Butler’s previous highest steals average was 2.0 in 2017-18 with the Minnesota Timberwolves. The highest average by a Heat player was Dwyane Wade’s 2.19 in 2008-09, when he finished second in the NBA to Chris Paul’s 2.8 per game.

Butler went into the weekend as the Heat’s all-time leader in steals per game, at 1.92, with Sherman Douglas second, at 1.70, LeBron James third, at 1.66. Wade finished his Heat career averaging 1.57 per game.

For Butler, it has been a case of setting a tone from the outset, with a career-high seven steals on opening night, against the Orlando Magic on Dec. 23, the most ever in a Heat opener.

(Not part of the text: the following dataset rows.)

(** * CommandAI: the command executor

    A shallow embedding of [src/command/executor.py] (class
    [CommandExecutor]) together with the pieces of the Python standard
    library it calls: [str] methods, [re.search], [shlex.split] in
    non-POSIX mode and [os.path] (the [posixpath] flavour).

    Modelling conventions.
    - A Python [str] is a [string]; a character stands for the code point
      of the same number, so the model covers the code points below 256.
    - A Python call that may raise returns a [result]; the only exceptions
      the executor can meet before its [try] blocks are [ValueError] (from
      [shlex]) and [IndexError].
    - The host (file system and process spawning) is a record of oracles,
      [Host]; every call of [subprocess.Popen] is logged, so that "no
      process was spawned" is a statement about the log. *)

From Stdlib Require Import Bool List Arith ZArith NArith Lia.
From Stdlib Require Import Ascii String.
Import ListNotations.

Local Open Scope list_scope.
Local Open Scope string_scope.

(** ** Python [str] operations *)

Module PyStr.

(** Code point of a character. *)
Definition ord (c : ascii) : N := N_of_ascii c.

(** [str.isspace] on one character ([Py_UNICODE_ISSPACE]): TAB..CR,
    FS..US, SPACE, NEL (0x85) and NBSP (0xA0). *)
Definition isspace (c : ascii) : bool :=
  let n := ord c in
  ((9 <=? n) && (n <=? 13) || (28 <=? n) && (n <=? 32)
   || (n =? 133) || (n =? 160))%N.

(** Upper-case letters with a lower-case partner 32 places further:
    A..Z and the Latin-1 capitals 0xC0..0xDE other than 0xD7. *)
Definition isupper (c : ascii) : bool :=
  let n := ord c in
  ((65 <=? n) && (n <=? 90)
   || (192 <=? n) && (n <=? 222) && negb (n =? 215))%N.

He now has recorded at least 100 steals in eight consecutive seasons, tying James Harden’s longest active streak in the NBA, with Harden’s streak to end this season.

“You got to get in the passing lane, make their passes difficult, contest every shot,” Butler said.

No other Heat player entered the weekend close to any other statistical leadership, with the Heat’s closest in the other categories being Butler 26th in scoring, Bam Adebayo 15th in rebounding, Butler 10th in assists, Adebayo 12th in field-goal percentage, Duncan Robinson 39th in 3-point percentage, Butler 33rd in free-throw percentage, Adebayo 23rd in blocks and Butler 30th in minutes per game.

As for Butler, Spoelstra said in a typical season, the perspective might have been far different, particularly had it not been for the 10 games Butler missed due to NBA pandemic protocols.

“I think if we had a complete year and a full year and health and everything, yeah Jimmy Butler, in my mind, has to be in that conversation for MVP,” Spoelstra said. “I think his game is just continuing to grow. That’s as a winner, as a throwback player, a guy that really impacts the game on both ends of the court. He truly does. It’s not just talk.

“He has as much of an impact on the defensive side as he does the offensive side.”

Work in progress

Added Friday as a developmental prospect, 7-foot Omer Yurtseven said his goal is to impress the Heat as a stretch big man.

“I evolved from what kind of player I was to what the league’s four and fives are demanded to do at this stage,” he said “I think I can stretch the floor and I can be helpful on that end. Also, I can defend and rebound. I showed it in the G League.”

The former North Carolina State and Georgetown center, who went undrafted last year, was in training camp with the Oklahoma City Thunder and then spent the G League season with their affiliate.

Yurtseven, 22, said he has been working with Heat video coordinator Dan Bisaccio, having gone through NBA protocol testing this past week.

He is playoff eligible, although not on the Heat’s weekend trip. He becomes the franchise’s first player to wear No. 77.

Current Heat centers Dewayne Dedmon and Nemanja Bjelica are on expiring contracts.